Zhenwei Ma, a PhD student supervised by Dr. Jianyu Li, assistant professor of McGill’s Department of Mechanical Engineering, looked to the human body for solutions to this problem. Ma led a team of engineers, clinicians, and pathologists to develop the tough gel sheathed (TGS) suture—a new suture technology inspired by the human tendon.
Ma hopes the bio-inspired design could offer a solution to the drawbacks that traditional sutures present. Like the human endotenon sheath, the next-generation TGS suture is designed to bear tension. TGS’ hydrogel surface is also less stiff than that of sutures currently being used, reducing friction with surrounding tissues.

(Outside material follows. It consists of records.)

Lemma popBlockData_keeps_chain_witness :
  exists popped s',
    popBlockData callChallenger storage1 = Ok (popped, s')
    /\ blockHash popped = hashBlock toyKeccak block0
    /\ chained toyKeccak [] (blockHashes s').
Proof.
  destruct (popBlockData_keeps_chain toyKeccak callChallenger storage1 [block0]
              eq_refl chained_storage1) as (popped & s' & b & Hpop & Hlast & Hh & Hc & _).
  exists popped, s'. split; [exact Hpop|]. split; [|exact Hc].
  injection Hlast as <-. exact Hh.
Defined.

Lemma feeBook_after_proposeBlock_witness :
  exists s',
    proposeBlock toyKeccak 10 2 toyWorld toySlot call1 block1 [transferTx; depositTx]
      storage1 = Ok s'
    /\ getFeeBookInfo toyKeccak 7 1 s' = (2, 1).
Proof.
  destruct accepted_block1 as [s' E]. exists s'. split; [exact E|].
  destruct (feeBook_after_proposeBlock toyKeccak 10 2 toyWorld toySlot
              call1 callShield block1 [transferTx; depositTx] storage1 s' E eq_refl)
    as [Hinfo _].
  exact Hinfo.
Defined.

Lemma proposeBlock_small_roots_witness :
  exists s',
    proposeBlock toyKeccak 10 2 toyWorld toySlot call1 blockEmpty [] storage1 = Ok s'
    /\ transactionHashesRoot blockEmpty = 0.
Proof.
  assert (E : exists s', proposeBlock toyKeccak 10 2 toyWorld toySlot call1 blockEmpty []
                           storage1 = Ok s').
  { eexists. vm_compute. reflexivity. }
  destruct E as [s' E]. exists s'. split; [exact E|].
  exact (proposeBlock_small_roots toyKeccak 10 2 toyWorld toySlot
           call1 blockEmpty [] storage1 s' E).
Defined.

Lemma accepted_block_is_real_witness :
  exists s',
    proposeBlock toyKeccak 10 2 toyWorld toySlot call1 block1 [transferTx; depositTx]
      storage1 = Ok s'
    /\ isBlockReal (hashBlock toyKeccak) block1 s' = Ok (hashBlock toyKeccak block1).
Proof.
  destruct accepted_block1 as [s' E]. exists s'. split; [exact E|].
  destruct (accepted_block_is_real toyKeccak 10 2 toyWorld toySlot
              (hashBlock toyKeccak)
              (fun t => merkleRoot toyKeccak (getTreeHeight (length t))
                          (leafSlots toyKeccak t))
              call1 callChallenger block1 [transferTx; depositTx] storage1 s'
              (fun b => eq_refl) eq_refl E eq_refl) as [Hreal _].
  exact Hreal.
Defined.

End StateQueue.

(** ** State.sol: pending withdrawals and bonds *)

Module StateAccounts.
Import Evm StateContract StateQueue.
Local Open Scope Z_scope.

(** [struct TimeLockedBond], as State.sol builds and reads it:
    [TimeLockedBond(amount, time)]. *)
Record TimeLockedBond := mkTimeLockedBond { amount : Z; time : Z }.

(** The mappings of State.sol that [Storage] leaves out:
    [pendingWithdrawals] (ETH in slot 0, MATIC in slot 1), [bondAccounts]
    and [claimedBlockStakes]. *)
Record Accounts := mkAccounts {
  pendingWithdrawals : gmap Z (Z * Z);
  bondAccounts : gmap Z TimeLockedBond;
  claimedBlockStakes : gmap Z bool
}.

(** [pendingWithdrawals[addr]] *)
Definition pendingOf (a : Accounts) (addr : Z) : Z * Z :=
  default (0, 0) (pendingWithdrawals a !! addr).

(** [bondAccounts[addr]] *)
Definition getBondAccount (addr : Z) (a : Accounts) : TimeLockedBond :=
  default (mkTimeLockedBond 0 0) (bondAccounts a !! addr).

Definition setPending (addr : Z) (v : Z * Z) (a : Accounts) : Accounts :=
  mkAccounts (<[addr := v]> (pendingWithdrawals a)) (bondAccounts a) (claimedBlockStakes a).

Definition setBond (addr : Z) (v : TimeLockedBond) (a : Accounts) : Accounts :=
  mkAccounts (pendingWithdrawals a) (<[addr := v]> (bondAccounts a)) (claimedBlockStakes a).

(** A checked [uint256] addition and multiplication. *)
Definition checkedAdd (x y : Z) : result Z :=
  if x + y <? WORD_MODULUS then Ok (x + y) else Revert "panic: arithmetic overflow".

Definition checkedMul (x y : Z) : result Z :=
  if x * y <? WORD_MODULUS then Ok (x * y) else Revert "panic: arithmetic overflow".

(** [function addPendingWithdrawal(address addr, uint256 amountEth,
      uint256 amountMatic) public onlyRegistered] *)
Definition addPendingWithdrawal (c : Call) (addr amountEth amountMatic : Z)
    (s : Storage) (a : Accounts) : result Accounts :=
  bind (onlyRegistered c s) (fun _ =>
  bind (checkedAdd (fst (pendingOf a addr)) amountEth) (fun eth =>
  let a1 := setPending addr (eth, snd (pendingOf a addr)) a in
  bind (checkedAdd (snd (pendingOf a1 addr)) amountMatic) (fun matic =>
  Ok (setPending addr (fst (pendingOf a1 addr), matic) a1)))).

(** [function setBondAccount(address addr, uint256 amount) public onlyProposer] *)
Definition setBondAccount (c : Call) (addr amount : Z) (s : Storage) (a : Accounts)
  : result Accounts :=
  bind (onlyProposer c s) (fun _ => Ok (setBond addr (mkTimeLockedBond amount 0) a)).

(** [function updateBondAccountTime(address addr, uint256 time) public onlyProposer] *)
Definition updateBondAccountTime (c : Call) (addr time : Z) (s : Storage) (a : Accounts)
  : result Accounts :=
  bind (onlyProposer c s) (fun _ =>
    let bond := getBondAccount addr a in
    Ok (setBond addr (mkTimeLockedBond (amount bond) time) a)).

(** What [withdraw] sends out. *)
Inductive Payment :=
  | PayEth (to amount : Z)
  | PayMatic (to amount : Z).

Section Accounts.

Variable BLOCK_STAKE : Z.

(** Whether the ETH call to the recipient succeeds, and whether the MATIC
    [safeTransferFrom] goes through (it reverts otherwise). The recipient
    cannot change [pendingWithdrawals] while it is paid: [withdraw] is
    [nonReentrant] and the other writers are reserved to the registered
    contracts. *)
Variable ethCall : Z -> Z -> bool.
Variable maticTransfer : Z -> Z -> bool.

(** [function withdraw() external nonReentrant whenNotPaused] *)
Definition withdraw (c : Call) (s : Storage) (a : Accounts)
  : result (Accounts * list Payment) :=
  bind (require (negb (paused s)) "Pausable: paused") (fun _ =>
    let amountEth := fst (pendingOf a (msg_sender c)) in
    let amountMatic := snd (pendingOf a (msg_sender c)) in
    let a1 := setPending (msg_sender c) (0, 0) a in
  bind (if 0 <? amountEth
        then bind (require (ethCall (msg_sender c) amountEth) "Transfer failed.")
               (fun _ => Ok [PayEth (msg_sender c) amountEth])
        else Ok []) (fun paidEth =>
  bind (if 0 <? amountMatic
        then
          let a2 := setPending (msg_sender c) (fst (pendingOf a1 (msg_sender c)), 0) a1 in
          bind (require (maticTransfer (msg_sender c) amountMatic)
                  "SafeERC20: low-level call failed")
            (fun _ => Ok (a2, [PayMatic (msg_sender c) amountMatic]))
        else Ok (a1, [])) (fun r =>
  Ok (fst r, paidEth ++ snd r)))).

(** [function rewardChallenger(address challengerAddr, address proposer,
      uint256 numRemoved) public onlyChallenger] *)
Definition rewardChallenger (c : Call) (challengerAddr proposer numRemoved : Z)
    (s : Storage) (a : Accounts) : result (Storage * Accounts) :=
  bind (onlyChallenger c s) (fun _ =>
  bind (removeProposer c proposer s) (fun s1 =>
    let bond := getBondAccount proposer a in
    let a1 := setBond proposer (mkTimeLockedBond 0 0) a in
  bind (checkedMul numRemoved BLOCK_STAKE) (fun stakes =>
  bind (checkedAdd (amount bond) stakes) (fun reward =>
  bind (checkedAdd (fst (pendingOf a1 challengerAddr)) reward) (fun eth =>
  Ok (s1, setPending challengerAddr (eth, snd (pendingOf a1 challengerAddr)) a1)))))).


(** X8: [rewardChallenger], called by the challenges contract, removes the
    proposer as [removeProposer] does, empties the proposer's bond and adds
    the bond's amount and [numRemoved] block stakes to the ETH pending for
    the challenger, whose pending MATIC and everyone else's pending amounts
    stay as they were; the additions are checked, so the call goes through
    when the sums stay below 2^256. *)
Theorem rewardChallenger_credits
    (c : Call) (challengerAddr proposer numRemoved : Z) (s : Storage) (a : Accounts) :
  msg_sender c = challengesAddress s ->
  let reward := amount (getBondAccount proposer a) + numRemoved * BLOCK_STAKE in
  numRemoved * BLOCK_STAKE < WORD_MODULUS ->
  reward < WORD_MODULUS ->
  fst (pendingOf a challengerAddr) + reward < WORD_MODULUS ->
  exists s' a',
    rewardChallenger c challengerAddr proposer numRemoved s a = Ok (s', a')
    /\ removeProposer c proposer s = Ok s'
    /\ getBondAccount proposer a' = mkTimeLockedBond 0 0
    /\ pendingOf a' challengerAddr
       = (fst (pendingOf a challengerAddr) + reward, snd (pendingOf a challengerAddr))
    /\ (forall other, other <> challengerAddr -> pendingOf a' other = pendingOf a other)
    /\ (forall other, other <> proposer ->
          getBondAccount other a' = getBondAccount other a).
Proof.
  intros Hsender reward Hmul Hreward Hsum.
  unfold rewardChallenger, onlyChallenger, require. rewrite Hsender, Z.eqb_refl.
  cbn [bind].
  assert (Hreg : onlyRegistered c s = Ok tt).
  { unfold onlyRegistered, require. rewrite Hsender, Z.eqb_refl, orb_true_r. reflexivity. }
  unfold removeProposer. rewrite Hreg. cbn [bind].
  unfold checkedMul, checkedAdd.
  rewrite (proj2 (Z.ltb_lt _ _) Hmul). cbn [bind].
  fold reward. rewrite (proj2 (Z.ltb_lt _ _) Hreward). cbn [bind].
  assert (Hp : pendingOf (setBond proposer (mkTimeLockedBond 0 0) a) challengerAddr
               = pendingOf a challengerAddr) by reflexivity.
  rewrite Hp, (proj2 (Z.ltb_lt _ _) Hsum). cbn [bind].
  eexists _, _. split; [reflexivity|]. split; [reflexivity|].
  split; [|split; [|split]].
  - unfold getBondAccount. cbn. rewrite lookup_insert_eq. reflexivity.
  - unfold pendingOf at 1. cbn. rewrite lookup_insert_eq. reflexivity.
  - intros other Hne. unfold pendingOf. cbn.
    rewrite lookup_insert_ne by congruence. reflexivity.
  - intros other Hne. unfold getBondAccount. cbn.
    rewrite lookup_insert_ne by congruence. reflexivity.
Qed.

End Accounts.

(** *** Concrete accounts *)

Definition accountsBob : Accounts :=
  mkAccounts {[ 42 := (5, 0) ]} {[ 8 := mkTimeLockedBond 100 0 ]} ∅.


Definition callChallenges : Call := mkCall 3000 0 500 12.



Lemma rewardChallenger_credits_witness :
  exists s' a',
    rewardChallenger 10 callChallenges 42 8 3 storageRing accountsBob = Ok (s', a')
    /\ pendingOf a' 42 = (135, 0).
Proof.
  destruct (rewardChallenger_credits 10 callChallenges 42 8 3 storageRing accountsBob)
    as (s' & a' & Hrun & _ & _ & Hpending & _).
  - reflexivity.
  - reflexivity.
  - reflexivity.
  - reflexivity.
  - exists s', a'. split; [exact Hrun|exact Hpending].
Defined.

End StateAccounts.

(** ** State.sol: the ring of proposers *)

Module ProposerRing.
Import Evm StateContract.
Local Open Scope Z_scope.

(** [proposers[a].nextAddress] and [proposers[a].previousAddress] *)
Definition nextOf (m : gmap Z LinkedAddress) (a : Z) : Z :=
  nextAddress (proposerAt m a).

Definition previousOf (m : gmap Z LinkedAddress) (a : Z) : Z :=
  previousAddress (proposerAt m a).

“For our TGS surgical sutures, our design is inspired by […] the endotenon sheath, which is both tough and strong due to its double-network structure,” Ma wrote in an email to The McGill Tribune “It binds collagen fibres together while its elastin network strengthens it. This clever design found in nature inspires us to develop a tough double-network hydrogel sheath for surgical sutures with advanced wound-management functions.”
The TGS sutures can be used to deliver medication directly to the wound and monitor healing with near-infrared imaging. The team was inspired by limitations of current medical technology and Ma hopes other researchers will leverage this design to tackle different clinical challenges.
“We [were] inspired by the limitations of existing medical devices and biomaterials used in operating rooms and clinics,” Ma wrote. “Building upon this platform technology, we are planning to extend the surface functionalization strategy to other fibre-based biomedical devices. Hopefully, this technology will also inspire and be leveraged by other researchers around the world to functionalize their biomaterials-of-interest.”
Although the team is currently working closely with clinicians in local McGill affiliated hospitals in Montreal, they believe this technology can be adapted to different biomaterials to meet distinct needs around the world, such as combatting rare diseases. Ma also hopes that translational clinical research will spark conversations between professionals from different disciplines and lead to out-of-the-box thinking with the potential to revolutionize treatment strategies.
Nevertheless, bench-top (lab-based) research faces a unique set of challenges before it can be translated into bedside use—from testing efficacy in patients to regulatory approval and product manufacturing.
“As you can imagine, it would literally take a village and years’ efforts to make it happen,” Ma wrote.
With this new technology, innovation at the intersection of human anatomy and mechanical engineering is resulting in the emergence of translational clinical research as a viable strategy to meet patient needs.
A previous version of this article incorrectly stated that TGS sutures would allow patients to move freely without disrupting their stitches. In fact, sufficient testing has not been performed to confirm this. The Tribune regrets the error.